Meine sehr geehrten Damen und Herren! Es ist auch nicht in Abrede zu stellen, dass die Abgeordneten von KPD und SPD, die verhaftet wurden, untergetaucht oder geflohen waren, denen ihre Mandate offenkundig rechtswidrig aberkannt wurden, ebenso gegen das Ermächtigungsgesetz gestimmt hätten.

Ich möchte an dieser Stelle aber auch einen Einschub machen, um den Blick nach vorn aufzuzeigen. Einige der Kommunisten, die den Nationalsozialismus und auch die stalinistischen Säuberungsaktionen überlebt hatten, stellten nur etwas mehr als zehn Jahre später durchaus unter Beweis, dass sie die parlamentarische Demokratie ebenfalls beseitigen und eine repressive Diktatur wollten.

(Zustimmung bei der FDP, bei der CDU und bei der SPD)

Ich will an dieser Stelle drei Namen nennen: Walter Ulbricht war Mitglied dieses Hauses, des ersten Landtages der preußischen Provinz Sachsen, von 1946 bis 1950. Otto Walter war stellvertretender Minister für Staatssicherheit. Wilhelm Pieck war der erste Staatspräsident der DDR und damit hochverantwortlich für das Wirken in der DDR. Diese drei waren neben vielen anderen Mandatsträger, denen das Mandat aberkannt wurde und die untergetaucht sind. Sie haben einige Jahre nach dem Ende der NS-Herrschaft die Repressalien gegen Demokratie und gegen frei gewählte Abgeordnete, auch dieses Hauses, angewendet. Damals waren CDU- und LDP-Abgeordnete die Opfer.

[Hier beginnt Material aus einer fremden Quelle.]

(** ** Insert then lookup *)

(** X5: with callbacks that honour their contract, after a successful insert
    of [(k, v)] a lookup of any key equal to [k] (in particular [k] itself,
    when it equals itself) returns [v] with the found flag set. *)
Theorem lookup_after_insert_same (h : PolKitHash) (k v k' : ptr) (w : world)
    (h' : PolKitHash) (w' : world) (flag : bool) (w2 : world) :
  wf h ->
  equal_symmetric (key_equal_func h) ->
  equal_transitive (key_equal_func h) ->
  hash_respects_equal (hash_func h) (key_equal_func h) ->
  key_equal_func h k' k = true ->
  polkit_hash_insert (Some h) k v w = Some ((true, h'), w') ->
  polkit_hash_lookup (Some h') k' (Some flag) w2 = Some ((v, Some true), w2).
Proof.
  intros Hwf Hsym Htrans Hhash Heq Hins.
  pose proof (stored_after_insert_same _ _ _ _ _ _ _ Hwf Hsym Htrans Hhash
                Heq Hins) as Hst.
  rewrite lookup_run by by eapply insert_wf.
  assert (present h' k' = true) as ->
    by (apply present_stored_node; by rewrite Hst).
  by rewrite Hst.
Qed.

Lemma lookup_after_insert_same_witness :
  wf example_table /\
  equal_symmetric (key_equal_func example_table) /\
  equal_transitive (key_equal_func example_table) /\
  hash_respects_equal (hash_func example_table) (key_equal_func example_table) /\
  key_equal_func example_table 12 12 = true /\
  polkit_hash_insert (Some example_table) 12 201 world_ok
  = Some ((true, set_chain example_table 1 [Node 1 100; Node 12 201]),
          World [] [EvCall 7 12; EvCall 8 200]) /\
  polkit_hash_lookup (Some (set_chain example_table 1 [Node 1 100; Node 12 201]))
                     12 (Some false) world_ok
  = Some ((201, Some true), world_ok).
Proof.
  split; [split; [done|reflexivity]|].
  split; [exact p_direct_equal_symmetric|].
  split; [exact p_direct_equal_transitive|].
  split; [exact p_direct_hash_respects_equal|].
  split; [reflexivity|]. split; [reflexivity|].
  apply (lookup_after_insert_same example_table 12 201 12 world_ok _
           (World [] [EvCall 7 12; EvCall 8 200]) false world_ok).
  - split; [done|reflexivity].
  - exact p_direct_equal_symmetric.
  - exact p_direct_equal_transitive.
  - exact p_direct_hash_respects_equal.
  - reflexivity.
  - reflexivity.
Defined.

(** X6: with a symmetric and transitive [equal_fn], an insert of [(k, v)],
    successful or not, changes nothing for a key that is not equal to [k]:
    its lookup returns the same value and the same flag as before. *)
Theorem lookup_after_insert_other (h : PolKitHash) (k v k' : ptr) (w : world)
    (r : bool) (h' : PolKitHash) (w' : world) (found : option bool) (w2 : world) :
  wf h ->
  equal_symmetric (key_equal_func h) ->
  equal_transitive (key_equal_func h) ->
  key_equal_func h k' k = false ->
  polkit_hash_insert (Some h) k v w = Some ((r, h'), w') ->
  polkit_hash_lookup (Some h') k' found w2
  = polkit_hash_lookup (Some h) k' found w2.
Proof.
  intros Hwf Hsym Htrans Hne Hins.
  pose proof (stored_after_insert_other _ _ _ _ _ _ _ _ Hwf Hsym Htrans Hne Hins)
    as Hst.
  rewrite !lookup_run by (done || by eapply insert_wf).
  unfold present. rewrite !existsb_find. fold (stored_node h' k').
  fold (stored_node h k'). by rewrite Hst.
Qed.

Lemma lookup_after_insert_other_witness :
  wf example_table /\
  equal_symmetric (key_equal_func example_table) /\
  equal_transitive (key_equal_func example_table) /\
  key_equal_func example_table 1 12 = false /\
  polkit_hash_insert (Some example_table) 12 201 world_ok
  = Some ((true, set_chain example_table 1 [Node 1 100; Node 12 201]),
          World [] [EvCall 7 12; EvCall 8 200]) /\
  polkit_hash_lookup (Some (set_chain example_table 1 [Node 1 100; Node 12 201]))
                     1 (Some false) world_ok
  = polkit_hash_lookup (Some example_table) 1 (Some false) world_ok.
Proof.
  split; [split; [done|reflexivity]|].
  split; [exact p_direct_equal_symmetric|].
  split; [exact p_direct_equal_transitive|].
  split; [reflexivity|]. split; [reflexivity|].
  apply (lookup_after_insert_other example_table 12 201 1 world_ok true _
           (World [] [EvCall 7 12; EvCall 8 200]) (Some false) world_ok).
  - split; [done|reflexivity].
  - exact p_direct_equal_symmetric.
  - exact p_direct_equal_transitive.
  - reflexivity.
  - reflexivity.
Defined.

Lemma insert_all_stored_value (kvs : list (ptr * ptr)) (h : PolKitHash)
    (w : world) (h' : PolKitHash) (w' : world) (k : ptr) :
  wf h ->
  equal_symmetric (key_equal_func h) ->
  equal_transitive (key_equal_func h) ->
  hash_respects_equal (hash_func h) (key_equal_func h) ->
  insert_all h kvs w = Some ((true, h'), w') ->
  wf h' /\
  value <$> stored_node h' k
  = match assoc_last (key_equal_func h) kvs k with
    | Some v => Some v
    | None => value <$> stored_node h k
    end.
Proof.
  revert h w. induction kvs as [|[k0 v0] kvs IH];
    intros h w Hwf Hsym Htrans Hhash; cbn [insert_all assoc_last fst snd].
  - by intros [= <- _].
  - rewrite bind_run.
    destruct (polkit_hash_insert (Some h) k0 v0 w) as [[[r h1] w1]|] eqn:Hins;
      [|done].
    destruct r; [|done]. intros Hrest.
    destruct (insert_shape _ _ _ _ _ _ _ Hwf Hins) as [chain' Hh1].
    assert (Hwf1 : wf h1) by by eapply insert_wf.
    assert (Hef : key_equal_func h1 = key_equal_func h) by by rewrite Hh1.
    assert (Hhf : hash_func h1 = hash_func h) by by rewrite Hh1.
    destruct (IH h1 w1 Hwf1) as [Hwf' Hval]; [by rewrite Hef..| |exact Hrest|].
    { by rewrite Hef, Hhf. }
    split; [done|]. rewrite Hval, Hef.
    destruct (assoc_last (key_equal_func h) kvs k); [done|].
    destruct (key_equal_func h k k0) eqn:Heq.
    + by rewrite (stored_after_insert_same _ _ _ _ _ _ _ Hwf Hsym Htrans Hhash
                    Heq Hins).
    + by rewrite (stored_after_insert_other _ _ _ _ _ _ _ _ Hwf Hsym Htrans
                    Heq Hins).
Qed.

(** X7: with callbacks that honour their contract, a table filled from empty
    by a sequence of successful inserts, keys repeated or not, answers every
    lookup with the value of the last pair inserted under a key equal to the
    one looked up, and with NULL and a false flag when there is none. *)
Theorem lookup_returns_last_inserted
    (hf : ptr -> Z) (ef : ptr -> ptr -> bool) (kd vd : ptr)
    (kvs : list (ptr * ptr)) (w0 w1 w2 : world) (h0 h : PolKitHash)
    (k : ptr) (flag : bool) (w : world) :
  equal_symmetric ef ->
  equal_transitive ef ->
  hash_respects_equal hf ef ->
  polkit_hash_new (Some hf) (Some ef) kd vd w0 = Some (Some h0, w1) ->
  insert_all h0 kvs w1 = Some ((true, h), w2) ->
  polkit_hash_lookup (Some h) k (Some flag) w
  = Some ((default NULL (assoc_last ef kvs k),
           Some (bool_decide (is_Some (assoc_last ef kvs k)))), w).
Proof.
  intros Hsym Htrans Hhash Hnew Hall. apply new_shape in Hnew as ->.
  destruct (insert_all_stored_value kvs _ _ _ _ k
              (new_table_wf hf ef kd vd) Hsym Htrans Hhash Hall) as [Hwf Hval].
  cbn [key_equal_func] in Hval.
  pose proof (new_table_empty hf ef kd vd k) as Habs.
  apply absent_stored_node in Habs. rewrite Habs in Hval.
  rewrite lookup_run by done. unfold present. rewrite existsb_find.
  fold (stored_node h k).
  destruct (assoc_last ef kvs k) as [v|], (stored_node h k) as [node|];
    simpl in *; congruence.
Qed.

(Zustimmung bei der FDP und bei der CDU)

Meine sehr geehrten Damen und Herren! Zum Schluss. Zu behaupten, wir als Parlamentarier wüssten heute, wie wir in dieser Situation gehandelt hätten, wäre überheblich.

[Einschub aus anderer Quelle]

(** * MinROS node of the Septentrio GNSS driver: a shallow embedding

    The development follows [src/MinROS/nodelets/minros_node.cpp] and
    [include/MinROS/nodelets/minros_node.hpp].  The namespaces [boost],
    [ros], [io_comm_mosaic] and [minros_node] become modules of the same
    name.  Mutable members of [MinROSNode], the globals
    [nh] and [IO], and the function-local static publishers of [publish] live
    in one explicit [State] record that every operation threads through a
    small state-and-exception monad.  Calls to [ROS_DEBUG] only write to the
    log and are left out. *)

From stdpp Require Import base strings gmap list pretty.
From Stdlib Require Import Ascii ZArith Lia.

Local Open Scope string_scope.
Local Open Scope Z_scope.
Local Open Scope list_scope.

(** ** Strings

    [std::string] is a sequence of bytes; Rocq's [string] is the same thing.
    The functions below are the few string operations the regular expression
    engine and the frame decoder need. *)

Fixpoint strip_prefix (p s : string) : option string :=
  match p with
  | EmptyString => Some s
  | String a p' =>
      match s with
      | EmptyString => None
      | String b s' => if Ascii.eqb a b then strip_prefix p' s' else None
      end
  end.

Fixpoint string_take (n : nat) (s : string) : string :=
  match n, s with
  | S n', String a s' => String a (string_take n' s')
  | _, _ => EmptyString
  end.

(** The characters of [s] that were consumed to arrive at its suffix [s']. *)
Definition consumed (s s' : string) : string :=
  string_take (String.length s - String.length s') s.

Fixpoint string_forall (P : ascii -> bool) (s : string) : bool :=
  match s with
  | EmptyString => true
  | String a s' => P a && string_forall P s'
  end.

(** ** boost::regex

    A backtracking matcher in the Perl style that Boost.Regex implements:
    alternatives are tried left to right, [+] is greedy and gives characters
    back one at a time, and every marked sub-expression records what it
    consumed.  Only the constructs that occur in the pattern of
    [InitializeIO] are provided. *)

Module boost.

Inductive char_class : Type :=
| AnyChar     (* [.]  *)
| DigitChar.  (* [\d] *)

Inductive regex : Type :=
| Lit (s : string)
| Plus (c : char_class)
| Alt (r1 r2 : regex)
| Seq (r1 r2 : regex)
| Group (n : nat) (r : regex).

Definition is_digit (a : ascii) : bool :=
  let n := nat_of_ascii a in (48 <=? n)%nat && (n <=? 57)%nat.

Definition in_class (c : char_class) (a : ascii) : bool :=
  match c with
  | AnyChar => true
  | DigitChar => is_digit a
  end.

(** [match_results]: sub-match [n] is the text of marked group [n];
    sub-match 0 is the whole match. *)
Abbreviation smatch := (gmap nat string).

Fixpoint plus_loop {R : Type} (c : char_class) (s : string)
    (k : string -> option R) : option R :=
  match s with
  | EmptyString => None
  | String a s' =>
      if in_class c a then
        match plus_loop c s' k with
        | Some r => Some r
        | None => k s'
        end
      else None
  end.

Fixpoint run (r : regex) (s : string) (m : smatch)
    (k : string -> smatch -> option smatch) : option smatch :=
  match r with
  | Lit p =>
      match strip_prefix p s with
      | Some s' => k s' m
      | None => None
      end
  | Plus c => plus_loop c s (fun s' => k s' m)
  | Alt r1 r2 =>
      match run r1 s m k with
      | Some m' => Some m'
      | None => run r2 s m k
      end
  | Seq r1 r2 => run r1 s m (fun s' m' => run r2 s' m' k)
  | Group n r1 => run r1 s m (fun s' m' => k s' (<[n := consumed s s']> m'))
  end.

(** [regex_match] succeeds only when the pattern covers the complete
    string. *)
Definition regex_match (s : string) (r : regex) : option smatch :=
  run r s ∅ (fun s' m =>
    match s' with
    | EmptyString => Some (<[0%nat := s]> m)
    | _ => None
    end).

(Zustimmung bei der FDP, bei der CDU, bei der SPD und bei den GRÜNEN)

Ich jedenfalls hoffe, dass ich, sollte ich in eine solche Abstimmungssituation kommen, den gleichen Mut hätte wie Otto Wels. - Vielen Dank.

(Beifall bei der FDP, bei der CDU, bei der LINKEN, bei der SPD und bei den GRÜNEN)

Herr Kosmehl, es gibt eine Kurzintervention von Herrn Dr. Tillschneider.

Herr Kosmehl, Sie haben sich, ähnlich wie schon ihre Vorrednerin, in Ihrer Situation heute in Bezug auf uns verglichen mit dem Verhältnis zwischen Opposition und Nationalsozialismus, wobei Sie sich in der Rolle der Opposition und uns in der Rolle der Nationalsozialisten sehen. Dazu muss ich Ihnen Folgendes sagen: Ich wüsste nicht, dass gewaltbereite JA-Mitglieder Ihnen am Eingang Schläge angedroht hätten. Es ist mir auch nicht bekannt, dass Teile Ihrer Fraktion im AfD-Gefängnis sitzen.

(Sebastian Striegel, GRÜNE: Aber Herr Kirch- ner hat das gefordert!)